Il festival farà poi tappa il 22 luglio a Casabianca con Eleonora Tubaldi e a Pedaso il 28 luglio. Andrea Monterubbianesi, neo assessore, sottolinea: «Questo festival crea relazioni tra le persone. È perfetto per il progetto della Costa dei Borghi, che rafforza i rapporti tra le amministrazioni e favorisce l'incontro tra residenti e turisti. Crediamo molto nella cultura come veicolo di promozione e momento di divulgazione della conoscenza». Protagonista, nel porticciolo di Pedaso, sarà Martina Capriotti, ricercatrice Unicam che collabora con National Geographic e tra le maggiori esperte di microplastiche marine.
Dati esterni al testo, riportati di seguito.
Lemma changes_reported_iff_text_changed_witness :
  IndentFixer.analyze_and_fix_text C3_input false
  = Some (C3_once, [(1, str "/**", str "/**")]) /\
  ([(1, str "/**", str "/**")] = [] <-> C3_once = C3_input) /\
  1 <= length (Re.finditer IndentFixer.SCALADOC_RE C3_input) /\
  length (Re.finditer IndentFixer.SCALADOC_RE C3_once)
  = length (Re.finditer IndentFixer.SCALADOC_RE C3_input).
Proof.
  assert (H : IndentFixer.analyze_and_fix_text C3_input false
              = Some (C3_once, [(1, str "/**", str "/**")]))
    by (vm_compute; reflexivity).
  split; [exact H|].
  exact (@changes_reported_iff_text_changed C3_input C3_once false _ H).
Defined.

(** ** The exit status of the indentation fixer, and [process_file] *)

Lemma changed_files_nil (files : list text) (normalize_all : bool) :
  IndentFixer.changed_files files normalize_all = [] <->
  forall f, In f files ->
            IndentFixer.analyze_and_fix_text f normalize_all = Some (f, []).
Proof.
  induction files as [|f fs IH]; cbn [IndentFixer.changed_files].
  - split; [intros _ f [] | reflexivity].
  - destruct (analyze_and_fix_text_plan f normalize_all) as [ch [E L]].
    pose proof (fixer_changes_spec _ _ E) as [Hiff _].
    rewrite E. destruct ch as [|c ch]; cbn [nonempty].
    + rewrite IH. split.
      * intros H g [<-|Hg]; [|exact (H g Hg)].
        rewrite E. rewrite (proj1 Hiff eq_refl). reflexivity.
      * intros H g Hg. apply H. right; exact Hg.
    + split; [discriminate|]. intros H. exfalso.
      specialize (H f (or_introl eq_refl)). rewrite E in H.
      discriminate H.
Qed.

(** X19: the indentation fixer exits with status 2 when the folder does
    not exist and with status 0 after a run with [fix]; a dry run exits
    with status 0 exactly when every file comes back from
    [analyze_and_fix_text] as it is, with no change, and with status 1
    otherwise. *)
Theorem fixer_exit_status_by_changes :
  forall (files : list text) (fix_ normalize_all : bool),
    IndentFixer.main false files fix_ normalize_all = 2 /\
    IndentFixer.main true files true normalize_all = 0 /\
    (IndentFixer.main true files false normalize_all = 0 \/
     IndentFixer.main true files false normalize_all = 1) /\
    (IndentFixer.main true files false normalize_all = 0 <->
     forall f, In f files ->
               IndentFixer.analyze_and_fix_text f normalize_all
               = Some (f, [])).
Proof.
  intros files fix_ normalize_all. unfold IndentFixer.main. cbn [negb andb].
  split; [reflexivity|]. split; [reflexivity|].
  rewrite <- changed_files_nil.
  destruct (IndentFixer.changed_files files normalize_all); cbn [nonempty].
  - split; [left; reflexivity|]. split; reflexivity.
  - split; [right; reflexivity|]. split; discriminate.
Qed.

(** X20: [process_file] never raises; it counts at most one change for
    each block examined; it writes the file exactly when run with [fix] on
    a text with a change, and what it writes differs from the text read and
    has as many blocks. *)
Theorem process_file_counts_and_writes :
  forall (t : text) (fix_ normalize_all : bool),
    exists (w : option text) (examined changed : nat),
      process_file t fix_ normalize_all = Some (w, (examined, changed)) /\
      changed <= examined /\
      (w = None <-> fix_ = false \/ changed = 0) /\
      (forall t', w = Some t' ->
                  t' <> t /\
                  length (Re.finditer IndentFixer.SCALADOC_RE t') = examined).
Proof.
  intros t fix_ normalize_all. unfold process_file.
  destruct (analyze_and_fix_text_plan t normalize_all) as [ch [E L]].
  pose proof (fixer_changes_spec _ _ E) as [Hiff [Hle Hsame]].
  rewrite E. cbn [bind fst snd].
  eexists _, _, _. split; [reflexivity|]. split; [exact Hle|].
  destruct ch as [|c ch]; cbn [nonempty andb length].
  - split; [split; [intros _; right; reflexivity | reflexivity]|].
    intros t' F; discriminate F.
  - destruct fix_.
    + split.
      * split; [discriminate | intros [F|F]; discriminate F].
      * intros t' F. injection F as <-. split; [|exact Hsame].
        intros F. apply Hiff in F. discriminate F.
    + split; [split; [intros _; left; reflexivity | reflexivity]|].
      intros t' F; discriminate F.
Qed.

(** ** The trackers of check_docs *)

Lemma process_line_ok (line : text) (f : bool) (b : CheckDocs.brace_tracker) :
  tracker_ok (CheckDocs.process_line line f b).
Proof.
  unfold CheckDocs.process_line, tracker_ok.
  match goal with |- context [if ?c then CheckDocs.BraceTracker 0 false else _] =>
    destruct c eqn:E end; cbn [CheckDocs.depth CheckDocs.in_method_body].
  - split; [lia | discriminate].
  - apply Z.leb_gt in E. split; [lia | intros _; lia].
Qed.

Lemma step_braces (lines : list text) (st : CheckDocs.scan_state)
  (il : nat * text) :
  CheckDocs.braces (CheckDocs.step lines st il) = CheckDocs.braces st \/
  exists f, CheckDocs.braces (CheckDocs.step lines st il)
            = CheckDocs.process_line (snd il) f (CheckDocs.braces st).
Proof.
  destruct il as [i line]. unfold CheckDocs.step. cbn [snd].
  repeat match goal with
  | |- context [if ?c then CheckDocs.ScanState _ _ _ _ else _] => destruct c
  | |- context [match Re.rmatch ?p ?l with Some _ => CheckDocs.ScanState _ _ _ _ | None => _ end] =>
      destruct (Re.rmatch p l)
  end; cbn [CheckDocs.braces]; eauto.
Qed.

(** An invariant of the scan carries over from the initial state to the
    state after any number of lines. *)
Lemma state_after_ind (lines : list text) (P : CheckDocs.scan_state -> Prop) :
  P CheckDocs.init_state ->
  (forall st k l, nth_error lines k = Some l -> P st ->
                  P (CheckDocs.step lines st (k, l))) ->
  forall k, P (CheckDocs.state_after lines k).
Proof.
  intros H0 HS. induction k as [|k IH]; [exact H0|].
  destruct (nth_error lines k) as [l|] eqn:E.
  - rewrite (state_after_S _ _ E). apply (HS _ _ _ E IH).
  - apply nth_error_None in E.
    rewrite state_after_end by lia.
    rewrite <- (@state_after_end lines k) by lia. exact IH.
Qed.

(** X21: after any number of lines of [analyze_file], the depth of the
    brace tracker is not negative, and its method-body flag is only up at a
    positive depth: the flag falls whenever the depth comes back to zero. *)
Theorem brace_depth_never_negative :
  forall (lines : list text) (k : nat),
    tracker_ok (CheckDocs.braces (CheckDocs.state_after lines k)).
Proof.
  intros lines. apply (@state_after_ind lines (fun st => tracker_ok (CheckDocs.braces st))).
  - split; cbn; [lia | discriminate].
  - intros st k l _ H.
    destruct (step_braces lines st (k, l)) as [-> | [f ->]];
      [exact H | apply process_line_ok].
Qed.

Lemma pop_exited_descending (i : nat) (stk : list CheckDocs.frame) :
  descending (map fst stk) ->
  descending (map fst (CheckDocs.pop_exited i stk)) /\
  Forall (fun y => y < i) (map fst (CheckDocs.pop_exited i stk)).
Proof.
  induction stk as [|[lvl v] below IH]; intros H.
  - split; constructor.
  - cbn [CheckDocs.pop_exited]. destruct H as [Hlt Hd].
    destruct (i <=? lvl) eqn:E.
    + apply IH; exact Hd.
    + apply Nat.leb_gt in E. split; [split; assumption|].
      cbn [map fst]. constructor; [exact E|].
      eapply Forall_impl; [|exact Hlt]. cbn; intros; lia.
Qed.
(** * twirp-todo-example: the statement cache and the HTTP server lifecycle

    A shallow embedding of the prepared statement cache of package [todo]
    ([internal/todo/stmtcache.go], lines 1-76) and of package [httpserver]
    (the same file, lines 569-775: server construction, middleware chain,
    route registration, [Run] and [WaitForAddress]), together with the
    properties the specification states about them.  Line numbers are those
    of that file.

    Further on come the other packages of the repository that the server
    is built from: [metadata], [stackdriver] (lines 208-568 of the same
    file), [logging], and the request handlers of package [todo]
    ([internal/todo/todo.go]). *)

From stdpp Require Import gmap strings list fin_maps.
From stdpp Require Import pretty.

Open Scope string_scope.
Open Scope list_scope.

(** ** Go values shared by both packages *)

(** A Go [error] is [nil] or a non-nil error value; a Go pointer such as
    [*sql.Stmt] is [nil] or the identity of an object.  Both are read as
    [option]s: [None] is [nil]. *)

(** What a call does: it returns, or it panics. *)
Inductive outcome (A : Type) := Returns (a : A) | Panics.
Arguments Returns {A} a.
Arguments Panics {A}.

Definition outcome_bind {A B} (x : outcome A) (f : A -> outcome B)
  : outcome B :=
  match x with
  | Returns a => f a
  | Panics => Panics
  end.

(** ** package todo: [stmtCache] *)

Module StmtCache.

(** [sync.RWMutex]: how many readers hold it and whether a writer does.
    Go also holds new readers back while a writer waits; here they get in,
    which is one more way to schedule the goroutines and changes nothing for
    a schedule in which no writer waits. *)
Record RWMutex := mkRWMutex { readers : nat; writer : bool }.

Definition unlocked : RWMutex := {| readers := 0; writer := false |}.

(** [RLock]: [None] when the caller has to wait. *)
Definition RLock (l : RWMutex) : option RWMutex :=
  if writer l then None
  else Some {| readers := S (readers l); writer := false |}.

Definition RUnlock (l : RWMutex) : RWMutex :=
  {| readers := pred (readers l); writer := writer l |}.

(** [Lock]: [None] when the caller has to wait. *)
Definition Lock (l : RWMutex) : option RWMutex :=
  if writer l then None
  else match readers l with
       | O => Some {| readers := 0; writer := true |}
       | S _ => None
       end.

Definition Unlock (l : RWMutex) : RWMutex :=
  {| readers := readers l; writer := false |}.

Section cache.
(** C10. A plain number under a key of the expected-units table: the round
    of the loop that reads its [.dim] raises [AttributeError] and appends
    nothing, and so the whole call ends in [AttributeError], not in the
    [ValueError] that reports the collected errors; it is the
    [AttributeError] of [.dim] unless a quantity of another dimension stops
    the loop first.  No round of the loop ever appends: the branch that
    builds the error is entered exactly for a quantity of another dimension
    than expected, and raises at [value.unit]. *)
Theorem C10_plain_number_aborts (fmt : Formatter) (m : Machine) (param : string)
    (expected_unit : Unit) (value : pyvalue) :
  (param, expected_unit) ∈ expected_units →
  biophysical_params (obj m) !! param = Some value →
  (∀ q, value ≠ PQuantity q) →
  check_unit fmt param expected_unit m = (inl (AttributeError "dim"), m)
  ∧ (∃ attr, (validate_input fmt m).1 = inl (AttributeError attr))
  ∧ (quantities_match (obj m) = true →
     (validate_input fmt m).1 = inl (AttributeError "dim"))
  ∧ (∀ errs, (validate_input fmt m).1 ≠ inl (ValueError errs))
  ∧ (∀ param' unit', (check_unit fmt param' unit' m).2 = m)
  ∧ (∀ param' unit',
       (check_unit fmt param' unit' m).1 = inl (AttributeError "unit")
       ↔ ∃ q, biophysical_params (obj m) !! param' = Some (PQuantity q)
              ∧ dim q ≠ unit_dim unit').
Proof.
  intros Hin Hvalue Hplain.
  assert (unit_stop (obj m) param expected_unit = Some (AttributeError "dim")) as Hround.
  { unfold unit_stop. rewrite Hvalue.
    destruct value as [q|x|n]; [by destruct (Hplain q)|done..]. }
  destruct (units_scan_blocked (obj m) expected_units param expected_unit Hin) as [e Hscan];
    [by rewrite Hround|].
  assert ((validate_input fmt m).1 = inl e) as Hcall.
  { rewrite validate_input_run. cbv zeta. by rewrite Hscan. }
  split; [by rewrite check_unit_run, Hround|].
  split; [rewrite Hcall; destruct (units_scan_stops _ _ _ Hscan) as [-> | ->]; by eauto|].
  split.
  { intros Hmatch. rewrite Hcall. f_equal.
    by apply (units_scan_only_dim (obj m) expected_units). }
  split.
  { intros errs. rewrite Hcall.
    destruct (units_scan_stops _ _ _ Hscan) as [-> | ->]; discriminate. }
  split.
  { intros param' unit'. rewrite check_unit_run.
    by destruct (unit_stop (obj m) param' unit'). }
  intros param' unit'. rewrite check_unit_run. unfold unit_stop.
  destruct (biophysical_params (obj m) !! param') as [[q|x|n]|]; simpl.
  - case_bool_decide as Hd; simpl.
    + split; [discriminate|]. intros (q' & [= <-] & Hne). by destruct Hne.
    + split; [|done]. intros _. by exists q.
  - split; [discriminate|]. by intros (q' & [=] & _).
  - split; [discriminate|]. by intros (q' & [=] & _).
  - split; [discriminate|]. by intros (q' & [=] & _).
Qed.

(** [Monosynaptic(biophysical_params={..., 'T_refr': 5})] *)
Lemma C10_T_refr_plain_witness :
  (validate_input sample_fmt (fresh (object_with (init_super
     (call_biophysical_params T_refr_plain))))).1 = inl (AttributeError "dim")
  ∧ (__init__ sample_fmt (call_biophysical_params T_refr_plain) []).1
    = inl (AttributeError "dim").
Proof.
  split; [|vm_compute; reflexivity].
  refine (proj1 (proj2 (proj2
            (C10_plain_number_aborts sample_fmt _ "T_refr" second (PInt 5) _ _ _))) _).
  - apply list_elem_of_here.
  - vm_compute. reflexivity.
  - discriminate.
  - vm_compute. reflexivity.
Defined.

(** ** Further properties of [validate_input] *)

Section Acceptance.
Context (fmt : Formatter).

Lemma app_nil_iff {A} (l1 l2 : list A) : l1 ++ l2 = [] ↔ l1 = [] ∧ l2 = [].
Proof.
  split; [apply app_eq_nil|]. by intros [-> ->].
Qed.

Lemma flat_map_nil_iff {A B} (f : A → list B) (l : list A) :
  flat_map f l = [] ↔ ∀ x, x ∈ l → f x = [].
Proof.
  induction l as [|x l IH]; simpl.
  - split; [|done]. intros _ x Hx. by apply elem_of_nil in Hx.
  - rewrite app_nil_iff, IH. split.
    + intros [Hx Hl] y [->|Hy]%elem_of_cons; auto.
    + intros H. split; [apply H, list_elem_of_here|].
      intros y Hy. by apply H, list_elem_of_further.
Qed.

Lemma forallb_elem_of {A} (f : A → bool) (l : list A) :
  forallb f l = true ↔ ∀ x, x ∈ l → f x = true.
Proof.
  rewrite forallb_forall. split; intros H x Hx; apply H; by apply list_elem_of_In.
Qed.

Lemma muscle_errors_nil (s : Monosynaptic) :
  muscle_errors s = [] ↔ (number_muscles s =? 1) = true.
Proof. unfold muscle_errors. by destruct (number_muscles s =? 1). Qed.

Lemma neuron_errors_nil (s : Monosynaptic) :
  neuron_errors fmt s = [] ↔ required_neurons ⊆ dom (neurons_population s).
Proof.
  unfold neuron_errors, nonempty_set, missing_neurons.
  case_bool_decide as Hempty; simpl; split; try done.
  - intros _. by apply empty_difference_subseteq_L.
  - intros Hsub. destruct Hempty. by apply subseteq_empty_difference_L.
Qed.

Lemma connection_errors_nil (s : Monosynaptic) :
  connection_errors fmt s = [] ↔ ("Ia", "MN") ∈ dom (connections s).
Proof.
  unfold connection_errors, nonempty_set, missing_connections, required_connections.
  rewrite <- singleton_subseteq_l.
  case_bool_decide as Hempty; simpl; split; try done.
  - intros _. by apply empty_difference_subseteq_L.
  - intros Hsub. destruct Hempty. by apply subseteq_empty_difference_L.
Qed.

Lemma spindle_errors_nil (s : Monosynaptic) :
  spindle_errors s = [] ↔ is_Some (spindle_model s !! "Ia").
Proof.
  unfold spindle_errors. by destruct (spindle_model s !! "Ia"); split.
Qed.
Il 3 agosto il festival si sposterà a Porto Sant'Elpidio con Fabio Grilli ed Emanuele Frontoni. «Abbiamo scelto la pineta, un luogo per noi speciale. Dobbiamo crescere nella visione progettuale comune e la Cdo ci mette alla prova» spiega l’assessora Elisa Torresi.
A settembre, il 9, l'ultimo appuntamento sarà a Campofilone. Anche Alessandro Silla è un neo assessore: «Per Comuni così piccoli avere una rete che supporta è fondamentale. Solo così possiamo creare eventi di livello. Siamo felici di poter ascoltare Iacopo Luzi, che dialogherà con Simone Capriotti. Cresce così un turismo della conoscenza».
Nel dettaglio entra Simone Capriotti, responsabile del progetto "Un mare di scienza" per la Cdo: «Vogliamo riportare valore nel territorio. Parlare in riva al mare è il connubio perfetto con la Costa dei Borghi, coinvolgendo persone nate e cresciute qui che oggi lavorano in Europa, negli Stati Uniti o a Dubai. Non saranno eventi tecnici, ma occasioni di dialogo».
La Cdo rivendica «la sua amicizia generativa tra le imprese, la stessa amicizia che ritroviamo nel nuovo brand». Il festival, che è partito da Porto San Giorgio e Fermo, oggi coinvolge sei Comuni, “ma abbiamo l'obiettivo di estenderci in futuro anche ai borghi dell'entroterra”.
Per i Comuni si tratta di un investimento nella logistica e nella collaborazione per l'organizzazione degli eventi, dalla scelta delle location agli allestimenti. Le risorse provengono dalla Strategia Urbana, attraverso il piano eventi che dispone di un budget dedicato e che viene utilizzato per la prima volta dai sei Comuni. “Tutti gli appuntamenti si svolgeranno alle 19 e saranno seguiti, generalmente, da un momento conviviale con apericena per chi vorrà fermarsi” conclude Capriotti che ringrazia Fermo per aver messo a diposizione anche l rete degli ambassador, arrivata oggi a 73 figure.